Exercise instructions
Quote the entries below from the line with "A request for" through the line with "shorter end time wins. *)", both ends included, and only those lines.
== Segment start ==
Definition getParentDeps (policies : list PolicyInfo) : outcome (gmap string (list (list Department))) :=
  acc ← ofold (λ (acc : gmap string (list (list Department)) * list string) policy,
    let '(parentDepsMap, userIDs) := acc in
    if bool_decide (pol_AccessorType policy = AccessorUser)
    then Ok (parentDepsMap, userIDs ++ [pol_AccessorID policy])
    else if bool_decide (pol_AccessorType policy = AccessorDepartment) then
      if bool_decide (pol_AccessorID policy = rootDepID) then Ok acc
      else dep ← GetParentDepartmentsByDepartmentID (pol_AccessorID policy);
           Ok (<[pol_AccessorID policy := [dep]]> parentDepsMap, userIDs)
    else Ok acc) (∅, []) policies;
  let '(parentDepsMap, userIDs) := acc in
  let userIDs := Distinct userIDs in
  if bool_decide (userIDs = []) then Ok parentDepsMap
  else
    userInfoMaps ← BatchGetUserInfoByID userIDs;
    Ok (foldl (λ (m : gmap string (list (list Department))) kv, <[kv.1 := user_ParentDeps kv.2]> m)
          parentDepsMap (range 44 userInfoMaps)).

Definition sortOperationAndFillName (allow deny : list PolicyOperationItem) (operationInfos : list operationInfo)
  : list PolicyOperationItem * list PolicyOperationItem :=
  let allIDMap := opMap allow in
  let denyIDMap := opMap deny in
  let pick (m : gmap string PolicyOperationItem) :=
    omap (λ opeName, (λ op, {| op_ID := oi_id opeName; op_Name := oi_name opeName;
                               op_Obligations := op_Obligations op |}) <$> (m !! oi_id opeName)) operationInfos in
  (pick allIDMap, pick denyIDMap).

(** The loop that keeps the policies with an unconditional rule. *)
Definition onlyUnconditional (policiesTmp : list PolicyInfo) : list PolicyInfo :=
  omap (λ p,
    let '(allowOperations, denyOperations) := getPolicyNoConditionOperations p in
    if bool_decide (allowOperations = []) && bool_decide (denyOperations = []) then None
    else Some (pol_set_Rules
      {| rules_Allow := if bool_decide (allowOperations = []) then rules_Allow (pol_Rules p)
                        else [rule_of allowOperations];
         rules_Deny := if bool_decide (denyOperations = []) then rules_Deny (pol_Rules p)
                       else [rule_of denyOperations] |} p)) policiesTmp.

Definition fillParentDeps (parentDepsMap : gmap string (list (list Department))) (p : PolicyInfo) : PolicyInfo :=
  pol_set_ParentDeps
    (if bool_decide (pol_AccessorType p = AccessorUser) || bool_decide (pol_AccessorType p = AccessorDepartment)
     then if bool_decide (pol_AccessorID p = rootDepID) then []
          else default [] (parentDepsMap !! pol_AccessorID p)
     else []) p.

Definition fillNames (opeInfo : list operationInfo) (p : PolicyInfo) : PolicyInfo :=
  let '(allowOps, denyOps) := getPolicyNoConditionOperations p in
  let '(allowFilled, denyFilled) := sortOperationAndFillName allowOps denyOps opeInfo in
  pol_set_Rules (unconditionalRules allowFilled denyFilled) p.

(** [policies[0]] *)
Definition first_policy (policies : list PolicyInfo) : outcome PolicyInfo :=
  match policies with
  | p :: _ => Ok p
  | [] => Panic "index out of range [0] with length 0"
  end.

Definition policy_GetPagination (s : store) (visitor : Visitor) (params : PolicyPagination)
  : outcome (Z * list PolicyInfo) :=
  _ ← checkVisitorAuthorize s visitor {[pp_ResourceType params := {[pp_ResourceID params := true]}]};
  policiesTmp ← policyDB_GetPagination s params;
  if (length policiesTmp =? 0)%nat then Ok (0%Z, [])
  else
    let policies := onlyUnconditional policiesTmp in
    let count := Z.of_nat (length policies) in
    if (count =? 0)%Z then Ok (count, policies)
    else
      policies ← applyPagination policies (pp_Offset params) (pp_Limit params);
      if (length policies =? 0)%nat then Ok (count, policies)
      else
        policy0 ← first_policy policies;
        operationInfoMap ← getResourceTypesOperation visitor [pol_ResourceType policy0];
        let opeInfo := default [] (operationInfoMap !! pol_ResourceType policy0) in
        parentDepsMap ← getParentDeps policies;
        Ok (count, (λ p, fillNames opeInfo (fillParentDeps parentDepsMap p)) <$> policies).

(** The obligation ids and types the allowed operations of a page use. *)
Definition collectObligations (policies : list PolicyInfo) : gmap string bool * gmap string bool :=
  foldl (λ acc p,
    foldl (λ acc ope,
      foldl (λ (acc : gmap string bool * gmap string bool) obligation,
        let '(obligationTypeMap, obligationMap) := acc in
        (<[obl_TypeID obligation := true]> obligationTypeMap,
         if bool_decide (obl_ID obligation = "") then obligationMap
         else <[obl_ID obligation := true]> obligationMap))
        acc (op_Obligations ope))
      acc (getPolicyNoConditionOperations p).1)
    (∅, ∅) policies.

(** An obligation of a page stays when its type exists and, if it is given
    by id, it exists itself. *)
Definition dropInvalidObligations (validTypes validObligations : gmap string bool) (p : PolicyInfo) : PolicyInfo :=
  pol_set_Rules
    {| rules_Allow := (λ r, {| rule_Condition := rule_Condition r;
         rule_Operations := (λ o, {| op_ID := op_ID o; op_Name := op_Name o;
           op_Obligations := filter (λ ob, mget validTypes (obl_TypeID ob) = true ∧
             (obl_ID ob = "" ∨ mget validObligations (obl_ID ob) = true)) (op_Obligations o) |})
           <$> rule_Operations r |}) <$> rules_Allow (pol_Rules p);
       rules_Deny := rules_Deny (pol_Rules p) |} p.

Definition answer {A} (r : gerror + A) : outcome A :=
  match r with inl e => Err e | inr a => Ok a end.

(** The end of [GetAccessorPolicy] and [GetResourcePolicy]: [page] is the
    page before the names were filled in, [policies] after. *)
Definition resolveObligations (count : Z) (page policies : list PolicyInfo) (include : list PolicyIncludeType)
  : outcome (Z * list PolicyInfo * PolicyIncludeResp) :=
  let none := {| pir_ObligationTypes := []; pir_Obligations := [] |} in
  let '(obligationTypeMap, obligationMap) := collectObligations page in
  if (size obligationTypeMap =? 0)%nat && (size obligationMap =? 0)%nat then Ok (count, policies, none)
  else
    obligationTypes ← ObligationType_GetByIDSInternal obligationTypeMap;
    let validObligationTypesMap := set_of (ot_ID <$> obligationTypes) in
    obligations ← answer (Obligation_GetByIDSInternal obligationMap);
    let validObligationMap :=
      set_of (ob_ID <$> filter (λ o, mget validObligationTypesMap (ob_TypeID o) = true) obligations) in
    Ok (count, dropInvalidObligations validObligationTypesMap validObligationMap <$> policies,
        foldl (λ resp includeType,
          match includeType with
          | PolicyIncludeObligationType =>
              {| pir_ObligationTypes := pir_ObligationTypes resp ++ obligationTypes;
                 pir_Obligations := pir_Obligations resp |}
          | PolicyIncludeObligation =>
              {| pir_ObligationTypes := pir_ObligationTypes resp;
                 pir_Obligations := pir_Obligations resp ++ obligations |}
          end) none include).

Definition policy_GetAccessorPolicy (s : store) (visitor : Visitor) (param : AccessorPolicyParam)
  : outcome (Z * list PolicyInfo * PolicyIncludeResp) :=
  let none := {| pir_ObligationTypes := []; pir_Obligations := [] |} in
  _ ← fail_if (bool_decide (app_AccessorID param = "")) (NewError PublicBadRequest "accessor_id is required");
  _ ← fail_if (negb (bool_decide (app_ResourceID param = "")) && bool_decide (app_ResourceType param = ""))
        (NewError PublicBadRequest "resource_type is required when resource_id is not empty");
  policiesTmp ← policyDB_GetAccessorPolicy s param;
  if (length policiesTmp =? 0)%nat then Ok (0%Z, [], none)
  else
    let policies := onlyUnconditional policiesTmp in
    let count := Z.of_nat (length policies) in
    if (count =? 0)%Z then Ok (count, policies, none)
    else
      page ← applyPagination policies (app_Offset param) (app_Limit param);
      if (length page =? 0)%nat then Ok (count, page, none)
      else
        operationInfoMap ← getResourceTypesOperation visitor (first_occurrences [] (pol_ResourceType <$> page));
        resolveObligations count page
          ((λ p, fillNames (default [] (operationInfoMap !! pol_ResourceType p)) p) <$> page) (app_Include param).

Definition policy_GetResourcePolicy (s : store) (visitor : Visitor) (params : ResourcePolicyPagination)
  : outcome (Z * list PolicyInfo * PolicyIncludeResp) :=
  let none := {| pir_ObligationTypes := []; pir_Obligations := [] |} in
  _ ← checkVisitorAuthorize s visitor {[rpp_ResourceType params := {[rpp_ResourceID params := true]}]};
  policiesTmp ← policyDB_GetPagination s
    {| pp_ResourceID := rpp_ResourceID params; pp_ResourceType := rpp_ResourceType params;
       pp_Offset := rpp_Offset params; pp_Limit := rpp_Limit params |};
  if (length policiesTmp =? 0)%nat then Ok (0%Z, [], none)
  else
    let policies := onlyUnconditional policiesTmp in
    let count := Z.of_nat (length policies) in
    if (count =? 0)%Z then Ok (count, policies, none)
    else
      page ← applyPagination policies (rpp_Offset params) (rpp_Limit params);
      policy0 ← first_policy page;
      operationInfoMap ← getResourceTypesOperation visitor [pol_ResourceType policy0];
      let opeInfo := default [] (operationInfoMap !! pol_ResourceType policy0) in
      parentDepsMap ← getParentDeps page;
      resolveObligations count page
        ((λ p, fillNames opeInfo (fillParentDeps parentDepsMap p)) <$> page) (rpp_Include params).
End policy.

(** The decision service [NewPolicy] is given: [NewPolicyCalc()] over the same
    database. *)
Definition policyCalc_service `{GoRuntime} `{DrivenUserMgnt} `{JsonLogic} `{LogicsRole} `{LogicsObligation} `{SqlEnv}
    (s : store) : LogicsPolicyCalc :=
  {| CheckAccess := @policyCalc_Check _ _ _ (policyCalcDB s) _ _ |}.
== Segment end ==
== Segment start ==
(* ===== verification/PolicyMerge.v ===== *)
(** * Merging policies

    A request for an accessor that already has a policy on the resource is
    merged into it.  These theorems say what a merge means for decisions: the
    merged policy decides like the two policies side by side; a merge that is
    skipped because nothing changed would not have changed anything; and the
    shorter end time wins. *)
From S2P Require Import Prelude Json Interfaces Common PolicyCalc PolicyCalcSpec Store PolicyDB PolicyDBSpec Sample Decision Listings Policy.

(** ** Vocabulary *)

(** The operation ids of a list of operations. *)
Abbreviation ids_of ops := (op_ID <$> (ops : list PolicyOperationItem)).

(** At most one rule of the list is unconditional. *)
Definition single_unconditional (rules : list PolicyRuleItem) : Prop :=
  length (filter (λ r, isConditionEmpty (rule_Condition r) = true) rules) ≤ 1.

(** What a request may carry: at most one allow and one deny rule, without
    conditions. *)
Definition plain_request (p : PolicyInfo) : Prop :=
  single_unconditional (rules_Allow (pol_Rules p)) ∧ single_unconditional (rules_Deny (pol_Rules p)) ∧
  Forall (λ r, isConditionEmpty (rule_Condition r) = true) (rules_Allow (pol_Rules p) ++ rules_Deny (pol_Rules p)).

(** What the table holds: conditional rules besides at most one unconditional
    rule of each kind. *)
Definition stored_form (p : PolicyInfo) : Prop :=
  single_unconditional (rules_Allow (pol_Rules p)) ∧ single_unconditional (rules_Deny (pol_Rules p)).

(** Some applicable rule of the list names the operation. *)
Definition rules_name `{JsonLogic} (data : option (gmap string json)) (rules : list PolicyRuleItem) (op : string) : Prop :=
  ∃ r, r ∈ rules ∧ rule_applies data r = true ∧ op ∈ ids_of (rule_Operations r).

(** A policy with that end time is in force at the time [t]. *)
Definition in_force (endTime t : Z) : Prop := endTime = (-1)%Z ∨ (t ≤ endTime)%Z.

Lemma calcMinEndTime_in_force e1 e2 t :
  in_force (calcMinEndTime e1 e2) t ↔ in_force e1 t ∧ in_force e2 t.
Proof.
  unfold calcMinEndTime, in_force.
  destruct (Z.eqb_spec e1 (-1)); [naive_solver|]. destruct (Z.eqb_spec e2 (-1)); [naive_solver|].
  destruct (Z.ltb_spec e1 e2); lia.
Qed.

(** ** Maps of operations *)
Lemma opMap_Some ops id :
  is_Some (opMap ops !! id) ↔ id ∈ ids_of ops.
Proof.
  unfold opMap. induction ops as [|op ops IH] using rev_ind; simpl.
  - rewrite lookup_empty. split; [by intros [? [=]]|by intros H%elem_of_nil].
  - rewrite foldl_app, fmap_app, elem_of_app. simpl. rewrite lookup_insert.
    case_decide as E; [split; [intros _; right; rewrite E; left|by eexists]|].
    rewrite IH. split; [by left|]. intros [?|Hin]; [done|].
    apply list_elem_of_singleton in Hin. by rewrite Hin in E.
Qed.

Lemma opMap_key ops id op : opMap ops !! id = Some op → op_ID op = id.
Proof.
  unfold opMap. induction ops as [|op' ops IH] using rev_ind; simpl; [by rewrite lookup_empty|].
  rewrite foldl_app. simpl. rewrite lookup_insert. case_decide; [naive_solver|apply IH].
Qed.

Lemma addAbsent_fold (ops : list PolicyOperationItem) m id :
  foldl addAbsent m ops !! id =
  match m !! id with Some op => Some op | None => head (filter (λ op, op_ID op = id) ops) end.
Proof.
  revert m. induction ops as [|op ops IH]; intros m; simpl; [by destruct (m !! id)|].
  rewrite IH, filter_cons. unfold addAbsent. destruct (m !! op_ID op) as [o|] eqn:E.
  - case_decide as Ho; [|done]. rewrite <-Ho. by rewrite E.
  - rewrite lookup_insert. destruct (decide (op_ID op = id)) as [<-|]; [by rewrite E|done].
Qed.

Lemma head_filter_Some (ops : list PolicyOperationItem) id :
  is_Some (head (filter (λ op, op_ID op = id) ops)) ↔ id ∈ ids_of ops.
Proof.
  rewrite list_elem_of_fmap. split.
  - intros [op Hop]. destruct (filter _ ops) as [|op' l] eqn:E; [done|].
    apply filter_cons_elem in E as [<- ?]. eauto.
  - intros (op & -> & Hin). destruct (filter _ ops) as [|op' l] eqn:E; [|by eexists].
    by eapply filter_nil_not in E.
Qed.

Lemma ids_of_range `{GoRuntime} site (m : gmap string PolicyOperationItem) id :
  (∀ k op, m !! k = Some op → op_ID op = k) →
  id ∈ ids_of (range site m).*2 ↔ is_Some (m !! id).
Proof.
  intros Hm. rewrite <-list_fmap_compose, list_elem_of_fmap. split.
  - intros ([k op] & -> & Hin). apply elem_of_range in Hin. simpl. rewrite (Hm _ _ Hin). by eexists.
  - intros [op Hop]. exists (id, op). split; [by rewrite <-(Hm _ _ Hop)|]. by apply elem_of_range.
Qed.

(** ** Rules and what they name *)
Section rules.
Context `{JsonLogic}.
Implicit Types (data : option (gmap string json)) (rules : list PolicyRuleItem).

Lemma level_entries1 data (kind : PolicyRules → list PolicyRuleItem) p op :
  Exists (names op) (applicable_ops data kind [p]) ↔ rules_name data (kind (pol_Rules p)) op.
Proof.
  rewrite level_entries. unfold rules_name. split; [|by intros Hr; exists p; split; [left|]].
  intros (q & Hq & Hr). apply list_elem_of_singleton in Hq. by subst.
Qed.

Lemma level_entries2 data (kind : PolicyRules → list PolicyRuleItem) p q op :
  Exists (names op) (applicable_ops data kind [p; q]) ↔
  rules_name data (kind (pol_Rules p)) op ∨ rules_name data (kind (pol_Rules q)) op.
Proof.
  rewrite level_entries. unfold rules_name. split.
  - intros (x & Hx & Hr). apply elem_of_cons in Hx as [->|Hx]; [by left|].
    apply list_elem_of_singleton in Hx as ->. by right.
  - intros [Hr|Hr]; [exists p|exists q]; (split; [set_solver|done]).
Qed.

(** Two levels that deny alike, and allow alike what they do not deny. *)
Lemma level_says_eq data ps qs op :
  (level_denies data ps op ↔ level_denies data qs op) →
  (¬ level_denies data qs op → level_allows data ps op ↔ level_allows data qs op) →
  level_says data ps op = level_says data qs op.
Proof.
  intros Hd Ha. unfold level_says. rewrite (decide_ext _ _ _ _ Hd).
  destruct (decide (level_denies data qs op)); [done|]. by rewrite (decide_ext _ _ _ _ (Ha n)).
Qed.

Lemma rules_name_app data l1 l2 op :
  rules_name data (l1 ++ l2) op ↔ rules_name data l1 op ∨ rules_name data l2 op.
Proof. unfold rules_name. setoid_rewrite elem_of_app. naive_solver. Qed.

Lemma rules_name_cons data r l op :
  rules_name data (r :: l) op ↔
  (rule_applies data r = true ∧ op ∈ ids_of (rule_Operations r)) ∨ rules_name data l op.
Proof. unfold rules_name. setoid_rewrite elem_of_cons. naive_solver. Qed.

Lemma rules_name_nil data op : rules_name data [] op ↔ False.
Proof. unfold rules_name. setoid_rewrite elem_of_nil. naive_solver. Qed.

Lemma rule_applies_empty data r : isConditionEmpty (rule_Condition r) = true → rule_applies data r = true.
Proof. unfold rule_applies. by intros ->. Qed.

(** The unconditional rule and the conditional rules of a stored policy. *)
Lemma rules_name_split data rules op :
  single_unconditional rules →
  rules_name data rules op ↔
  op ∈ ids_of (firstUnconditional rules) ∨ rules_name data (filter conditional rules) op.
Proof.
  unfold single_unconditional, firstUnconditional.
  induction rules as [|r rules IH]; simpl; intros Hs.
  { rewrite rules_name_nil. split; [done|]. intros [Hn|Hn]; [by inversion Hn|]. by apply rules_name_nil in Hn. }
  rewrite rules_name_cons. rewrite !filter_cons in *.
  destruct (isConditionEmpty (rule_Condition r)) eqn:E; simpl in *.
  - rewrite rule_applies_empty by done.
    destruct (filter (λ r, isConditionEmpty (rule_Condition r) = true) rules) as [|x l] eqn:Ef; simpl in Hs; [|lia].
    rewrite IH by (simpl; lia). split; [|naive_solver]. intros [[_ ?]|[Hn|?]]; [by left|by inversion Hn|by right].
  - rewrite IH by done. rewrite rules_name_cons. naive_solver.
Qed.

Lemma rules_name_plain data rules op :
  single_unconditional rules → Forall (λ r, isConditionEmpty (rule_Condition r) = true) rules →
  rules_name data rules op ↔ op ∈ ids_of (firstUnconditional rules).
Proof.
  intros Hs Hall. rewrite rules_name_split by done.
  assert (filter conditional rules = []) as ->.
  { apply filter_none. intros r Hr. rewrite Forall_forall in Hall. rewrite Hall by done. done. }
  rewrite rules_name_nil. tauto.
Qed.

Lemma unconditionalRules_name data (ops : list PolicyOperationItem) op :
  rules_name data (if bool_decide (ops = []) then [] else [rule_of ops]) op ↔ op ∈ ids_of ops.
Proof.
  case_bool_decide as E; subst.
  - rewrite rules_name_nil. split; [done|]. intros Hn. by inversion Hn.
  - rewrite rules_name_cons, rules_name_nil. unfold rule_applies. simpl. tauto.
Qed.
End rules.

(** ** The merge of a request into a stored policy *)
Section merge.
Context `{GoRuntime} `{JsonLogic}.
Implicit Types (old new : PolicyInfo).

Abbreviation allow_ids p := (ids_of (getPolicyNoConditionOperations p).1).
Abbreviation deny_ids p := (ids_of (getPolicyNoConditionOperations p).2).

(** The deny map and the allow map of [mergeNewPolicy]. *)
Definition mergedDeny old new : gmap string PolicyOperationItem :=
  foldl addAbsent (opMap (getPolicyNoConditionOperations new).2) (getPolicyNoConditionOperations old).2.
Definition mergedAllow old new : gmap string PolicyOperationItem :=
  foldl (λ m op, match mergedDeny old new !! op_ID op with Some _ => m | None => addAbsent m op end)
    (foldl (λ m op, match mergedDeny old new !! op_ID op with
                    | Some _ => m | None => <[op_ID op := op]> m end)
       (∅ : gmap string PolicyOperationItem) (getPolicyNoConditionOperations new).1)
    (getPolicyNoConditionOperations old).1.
== Segment end ==
The answer
    A request for an accessor that already has a policy on the resource is
    merged into it.  These theorems say what a merge means for decisions: the
    merged policy decides like the two policies side by side; a merge that is
    skipped because nothing changed would not have changed anything; and the
    shorter end time wins. *)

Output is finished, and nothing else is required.